Ha fatto bene Letta a polarizzare? La risposta è sì. Può non piacere il contrasto tra il rosso e il nero delle card elettorali, peraltro subito diventate virali, può infastidire la contrapposizione secca tra parole e concetti (troppo semplice e asciutta per i tanti osservatori con la puzza sotto il naso), può far storcere la bocca l’attacco diretto all’unica donna leader della competizione, ma tra la visione politica che propone il Partito democratico e quella di Giorgia Meloni c’è una distanza siderale. E sia chiaro, non si tratta della battaglia tra fascismo e anti-fascismo; è ridicolo pensare che la “sorella d’Italia” trasformi noi e i nostri figli in piccoli e grandi balilla, pronti al passo dell’oca. La politica delle emozioni eccita gli animi nell’istante in cui la si usa, ma poi lascia ben pochi strascichi sulla vita reale delle persone.

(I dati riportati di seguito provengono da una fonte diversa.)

Lemma kept_plain (f : device_state -> device_state) :
  (forall d, dv_cfg (f d) = dv_cfg d /\ dv_latest (f d) = dv_latest d /\ dv_last_good (f d) = dv_last_good d /\
             dv_to_send (f d) = dv_to_send d) -> device_kept f.
Proof. intros Hf d. destruct (Hf d) as (E1 & E2 & E3 & E4). split; [done|]. unfold buffers_ok. by rewrite E1, E2, E3, E4. Qed.

Lemma stack_step_inv now e s : scanner_inv s -> scanner_inv (stack_step now e s).
Proof.
  intros Hs. unfold stack_step. destruct e as [c sequence data|c], (sn_cm s) as [cm|]; try done.
  - destruct (cm !! c) as [[[i p] w]|]; [|done]. destruct (sn_devices s !! i) as [d|] eqn:Ed; [|done].
    pose proof (receive_kept sequence data d) as [Hc Hb]. destruct (receive sequence data d) as [ok d']. simpl in Hc, Hb.
    assert (scanner_inv (on_device i (fun _ => d') s)) as Hs'.
    { destruct Hs as (Ht & Hm & HF). split; [done|]. simpl. assert (alter (fun _ => d') i (sn_devices s) = <[i := d']> (sn_devices s)) as ->.
      { apply list_eq. intros k. destruct (decide (k = i)) as [->|Hne].
        - rewrite list_lookup_alter_eq, Ed. simpl. by rewrite list_lookup_insert_eq by (by eapply lookup_lt_Some).
        - by rewrite list_lookup_alter_ne, list_lookup_insert_ne. }
      split.
      - rewrite <- Hm. rewrite (list_fmap_insert dv_cfg). rewrite Hc. apply list_insert_id. change (map dv_cfg (sn_devices s) !! i) with ((dv_cfg <$> sn_devices s) !! i). by rewrite list_lookup_fmap, Ed.
      - apply Forall_insert; [done|]. apply Hb. by eapply Forall_lookup_1. }
    destruct ok; [done|]. by apply (scanner_inv_ext (on_device i (fun _ => d') s)).
  - destruct (cm !! c) as [[[i p] w]|]; [|done]. eapply scanner_inv_ext; [| |apply (on_device_inv i); [|exact Hs]]; [done| |];
      [cbn; reflexivity|by apply kept_plain].
Qed.

Lemma connect_inv i s : scanner_inv s -> scanner_inv (connect_device i s).2.
Proof.
  intros Hs. unfold connect_device. destruct (ask_library s) as [a s1] eqn:Ea.
  assert (scanner_inv s1) as Hs1 by (injection Ea as _ <-; by apply (scanner_inv_ext s)). clear Ea Hs.
  destruct (sn_devices s1 !! i) as [d|]; [|done]. destruct (sn_cm s1) as [cm|]; [|done].
  destruct (_ <? _); [done|].
  set (s2 := on_device i _ s1). assert (scanner_inv s2) as Hs2 by (apply on_device_inv; [by apply kept_plain|done]).
  destruct (negb _); [apply on_device_inv; [by apply kept_plain|done]|].
  set (s3 := on_device i _ s2). assert (scanner_inv s3) as Hs3 by (apply on_device_inv; [by apply kept_plain|done]).
  destruct (la_open a); cbn [snd].
  - eapply scanner_inv_ext; [| |apply (on_device_inv i); [|exact Hs3]]; [done|cbn; reflexivity|by apply kept_plain].
  - apply on_device_inv; [by apply kept_plain|]. by apply (scanner_inv_ext s3).
  - done.
Qed.

Lemma hand_over_inv i s : scanner_inv s -> scanner_inv (hand_over i s).
Proof.
  intros Hs. unfold hand_over. destruct (sn_devices s !! i) as [d|]; [|done]. destruct (sn_cm s) as [cm|]; [|done].
  destruct (negb _); [done|]. destruct (alive cm d); [by apply (scanner_inv_ext s)|].
  apply on_device_inv; [by apply kept_plain|done].
Qed.

Lemma reconnect_inv i s : scanner_inv s -> scanner_inv (reconnect i s).
Proof.
  intros Hs. unfold reconnect. destruct (sn_devices s !! i) as [d|]; [|done]. destruct (dv_connected d); [done|by apply connect_inv].
Qed.

Lemma foldl_inv {T} (P : scanner_state -> Prop) (f : scanner_state -> T -> scanner_state) l :
  (forall s x, P s -> P (f s x)) -> forall s, P s -> P (foldl f s l).
Proof. intros Hf. induction l as [|x l IH]; intros s Hs; [done|]. apply IH. by apply Hf. Qed.

Lemma poll_inv us s : scanner_inv s -> scanner_inv (scanner_poll us s).
Proof.
  intros Hs. unfold scanner_poll. destruct (sn_cm s); [|done]. cbv zeta.
  apply foldl_inv; [intros; by apply reconnect_inv|].
  set (s1 := foldl _ s _). assert (scanner_inv s1) as H1 by (apply foldl_inv; [intros; by apply hand_over_inv|done]). clearbody s1.
  destruct (bool_decide _); [done|]. destruct (ask_library s1) as [a s2] eqn:Ea.
  apply foldl_inv; [intros; by apply stack_step_inv|]. injection Ea as _ <-. by apply (scanner_inv_ext s1).
Qed.

Lemma staged_ok o2t o2t_len d : buffers_ok d -> device_placed (dv_cfg d) -> o2t_len <= zlen o2t -> buffers_ok (staged o2t o2t_len d).
Proof.
  intros (H1 & H2 & H3) (Ho & _ & Hs) Hlen. destruct Hs. unfold staged. destruct (Z.leb_spec (d_o2t_offset (dv_cfg d) + d_o2t_bytes (dv_cfg d)) o2t_len); [|done].
  split; [done|split; [done|]]. simpl. apply zlen_bslice; lia.
Qed.

Lemma exchange_frame o2t o2t_len health health_len t2o cap s :
  scanner_inv s -> o2t_len <= zlen o2t -> zlen health = health_len -> zlen t2o = cap ->
  let '(n, health', t2o', s') := scanner_exchange o2t o2t_len health health_len t2o cap s in
  n = Z.min (sc_total_t2o_bytes (sn_cfg s)) cap /\ zlen health' = health_len /\ zlen t2o' = cap /\
  s' = s <| sn_devices := map (staged o2t o2t_len) (sn_devices s) |> /\ scanner_inv s'.
Proof.
  intros Hs Hlen Hh Ht. pose proof (devices_placed s Hs) as Hp. unfold scanner_exchange.
  destruct Hs as (Htab & Hc & Hb). destruct (table_placed _ Htab) as [_ Hn]. unfold PLC_IPC_MAX_FRAME_BYTES in Hn.
  pose proof (swap_loop_frame o2t o2t_len (Z.min (sc_total_t2o_bytes (sn_cfg s)) cap) health_len (sn_devices s) 0 health t2o) as Hx.
  destruct (swap_loop _ _ _ _ _ _ _ _) as [[ds h'] t'].
  destruct Hx as (-> & Hh' & Ht'); [eapply List.Forall_impl; [|exact Hp]; simpl; tauto|done|lia|lia|lia|done|].
  split; [done|split; [done|split; [lia|split; [done|]]]]. split; [done|]. simpl. split.
  - rewrite <- Hc, map_map. apply map_ext. intros d. apply staged_cfg.
  - apply List.Forall_map. eapply List.Forall_impl; [|exact Hp]. intros d (? & ? & _). by apply staged_ok.
Qed.

(** The backend fulfils what the scanner process relies on. *)
#[export] Instance eipscanner_laws : ScannerBackendLaws kEipScanner.
Proof.
  refine {| sb_inv := scanner_inv |}.
  - intros us s. apply poll_inv.
  - intros o2t len health health_len t2o cap s Hs Ho Hlen Hh Ht. cbn [sb_exchange_images kEipScanner].
    pose proof (exchange_frame o2t len health health_len t2o cap s Hs ltac:(lia) Hh Ht) as Hx.
    destruct (scanner_exchange _ _ _ _ _ _ _) as [[[n h'] t'] s']. destruct Hx as (-> & ? & ? & _ & ?).
    pose proof (zlen_nonneg t2o). destruct Hs as (Htab & _). destruct (table_placed _ Htab) as [_ Hn]. split; [lia|done].
Defined.

(** ** The mirror keeps its sizes *)

Definition mirror_inv (g : mirror_state) : Prop := table_inv (mi_cfg g) /\ zlen (mi_mirror g) = sc_total_t2o_bytes (mi_cfg g).

Lemma mirror_device_frame o2t o2t_len n health_len down i (d : eip_scanner_device) health t2o mirror :
  device_placed d -> d_t2o_offset d + d_t2o_bytes d <= zlen mirror -> o2t_len <= zlen o2t -> n <= zlen t2o -> n < 2 ^ 32 ->
  0 <= i -> zlen health = health_len ->
  let '(health', t2o', mirror') := mirror_device o2t o2t_len n health_len down i d health t2o mirror in
  zlen health' = health_len /\ zlen t2o' = zlen t2o /\ zlen mirror' = zlen mirror.
Proof.
  intros (Ho & Ht & Hso & Hst) Hm Hlen Hn H32 Hi Hh. unfold mirror_device. rewrite u32_small by lia.
  destruct (Z.gtb_spec (d_t2o_offset d + d_t2o_bytes d) n); [done|].
  assert (forall v, zlen (set_health i v health_len health) = health_len) as Hv by (intros v; by apply zlen_set_health).
  destruct (negb _).
  { split; [done|]. split; [|done]. destruct (d_failsafe_policy d); apply zlen_bwrite; rewrite ?zlen_zeros, ?zlen_bslice; lia. }
  set (copy := if d_o2t_bytes d <? d_t2o_bytes d then d_o2t_bytes d else d_t2o_bytes d). assert (0 <= copy <= d_t2o_bytes d) as Hc
    by (subst copy; destruct (Z.ltb_spec (d_o2t_bytes d) (d_t2o_bytes d)); lia). clearbody copy.
  set (t1 := if (_ <=? o2t_len) && _ then _ else t2o). assert (zlen t1 = zlen t2o) as E1.
  { subst t1. destruct (Z.leb_spec (d_o2t_offset d + copy) o2t_len); [|done]. destruct (negb _); [|done].
    simpl. apply zlen_bwrite; rewrite ?zlen_bslice; lia. }
  clearbody t1. set (t2 := if copy <? d_t2o_bytes d then _ else t1). assert (zlen t2 = zlen t2o) as E2.
  { subst t2. destruct (copy <? d_t2o_bytes d); [|done]. rewrite zlen_bwrite; rewrite ?zlen_zeros; lia. }
  clearbody t2. split; [done|]. split; [done|]. apply zlen_bwrite; rewrite ?zlen_bslice; lia.
Qed.

Lemma mirror_loop_frame o2t o2t_len n health_len down ds : forall i health t2o mirror,
  Forall (fun d : eip_scanner_device => device_placed d /\ d_t2o_offset d + d_t2o_bytes d <= zlen mirror) ds -> o2t_len <= zlen o2t ->
  n <= zlen t2o -> n < 2 ^ 32 -> 0 <= i -> zlen health = health_len ->
  let '(health', t2o', mirror') := mirror_loop o2t o2t_len n health_len down i ds health t2o mirror in
  zlen health' = health_len /\ zlen t2o' = zlen t2o /\ zlen mirror' = zlen mirror.
Proof.
  induction ds as [|d ds IH]; intros i health t2o mirror HF Hlen Hn H32 Hi Hh; [done|].
  apply Forall_cons_1 in HF as [[Hd Hm] HF]. cbn [mirror_loop].
  pose proof (mirror_device_frame o2t o2t_len n health_len down i d health t2o mirror Hd Hm Hlen Hn H32 Hi Hh) as Hx.
  destruct (mirror_device _ _ _ _ _ _ _ _ _ _) as [[h1 t1] m1]. destruct Hx as (E1 & E2 & E3).
  specialize (IH (i + 1) h1 t1 m1). rewrite E3 in IH. specialize (IH HF Hlen ltac:(lia) H32 ltac:(lia) E1).
  destruct (mirror_loop _ _ _ _ _ _ _ _ _ _) as [[h2 t2] m2]. destruct IH as (? & ? & ?). split; [done|split; lia].
Qed.

#[export] Instance mirror_laws getenv table : ScannerBackendLaws (kMirror getenv table).
Proof.
  refine {| sb_inv := mirror_inv |}.
  - done.
  - intros o2t len health health_len t2o cap g [Ht Hm] Ho Hlen Hh Hcap. cbn [sb_exchange_images kMirror].
    unfold mirror_exchange. cbv zeta. destruct (table_placed _ Ht) as [Hp Hn]. unfold PLC_IPC_MAX_FRAME_BYTES in Hn.
    set (n := if _ <? _ then _ else _). pose proof (zlen_nonneg t2o).
    assert (0 <= n <= cap /\ n <= 496) as [Hnc Hn'] by (subst n; destruct (Z.ltb_spec (sc_total_t2o_bytes (mi_cfg g)) cap); lia).
    clearbody n. rewrite <- Hm in Hp.
    pose proof (mirror_loop_frame o2t len n health_len (mi_forced_down g) (sc_devices (mi_cfg g)) 0 health t2o (mi_mirror g)
      Hp ltac:(lia) ltac:(lia) ltac:(lia) ltac:(lia) Hh) as Hx.
    destruct (mirror_loop _ _ _ _ _ _ _ _ _ _) as [[h' t'] m']. destruct Hx as (? & ? & E).
    split; [done|split; [done|split; [lia|]]]. split; [done|]. simpl. congruence.
Defined.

Semmai il contrasto tra Letta e Meloni, molto pratico e pieno di ripercussioni, è tra le proposte economiche, quelle sociali, sino al rapporto con la scienza e a quello con l’Europa. Da un lato la flat tax, che, se realizzata sia al 15% che al 23%, sia intera che per fasi, avrebbe almeno due conseguenze oggettive: destabilizzerebbe i conti pubblici, pesando per circa 30 miliardi all’anno a beneficio solo di una parte di popolazione (la più ricca) e ridurrebbe al lumicino la spesa sociale e sanitaria come dimostrano i paesi in cui è stata sperimentata. Andrebbe dunque a diretto discapito delle fasce più deboli. Quelle di cui Salvini dice di volersi occupare in via prioritaria, chiedendone anche la protezione al Cuore immacolato di Maria. A questa idea minimale di welfare, che è l’altra faccia della tassa piatta, fa da complemento l’abolizione del reddito di cittadinanza proposta da Meloni, che certo va rivisto, ma che esiste in qualsiasi paese europeo e che assicura una scialuppa di salvataggio a chi non ha né reddito né ammortizzatori sociali. D’altro canto, se non lavorano i poveri non devono mangiare, si diceva nell’Inghilterra vittoriana dell’Ottocento, e a Meloni i salti all’indietro non spaventano di certo. Sullo sfondo, un sospetto diffuso verso le teorie scientifiche in materia di sanità e la conseguente accondiscendenza verso chi alimenta ipotesi anti-scientifiche e pregiudizi non dimostrati, come si è visto nel caso dei vaccini. Infine, l’Europa, sperabilmente da spolpare e svuotare di competenze per riportarle tutte giù, dentro ai confini rassicuranti dello stato-nazione dove si auspica vi siano solo Italiani doc.
Dall’altro lato, le proposte economiche e fiscali non mettono in discussione il principio della progressività, secondo cui i cittadini devono contribuire a seconda delle proprie possibilità e si punta sugli investimenti sociali per promuovere la coesione sociale e territoriale. Si è convinti che qualche strumento di ultima istanza ci debba essere per chi rischia davvero la sussistenza e si guarda con fiducia alla scienza, anche se i suoi dettami impongono sacrifici e limiti ai cittadini in nome di un interesse più grande. Ci si colloca poi saldamente in Europa per la regolazione di politiche e sfide che si ritengono sempre più interdipendenti. Si immagina una società che offre opportunità a tutti senza distinzioni tra orientamento sessuale, genere o etnia. Pur con tutte le differenze tra le forze politiche appartenenti alla coalizione guidata da Letta questi principi risultano condivisi e irrinunciabili.
In poche parole, la contrapposizione è tra conservatorismo e fiducia nel futuro, o meglio, tra chi con la politica gioca in difesa, proteggendo il fortino e difendendo quello che c’è e quelli che ci sono, e chi gioca in attacco senza paura di stravolgere schemi e soluzioni preconfezionate per raggiungere risultati migliori. Una bella differenza, da far capire bene agli Italiani. Anche col rosso e il nero.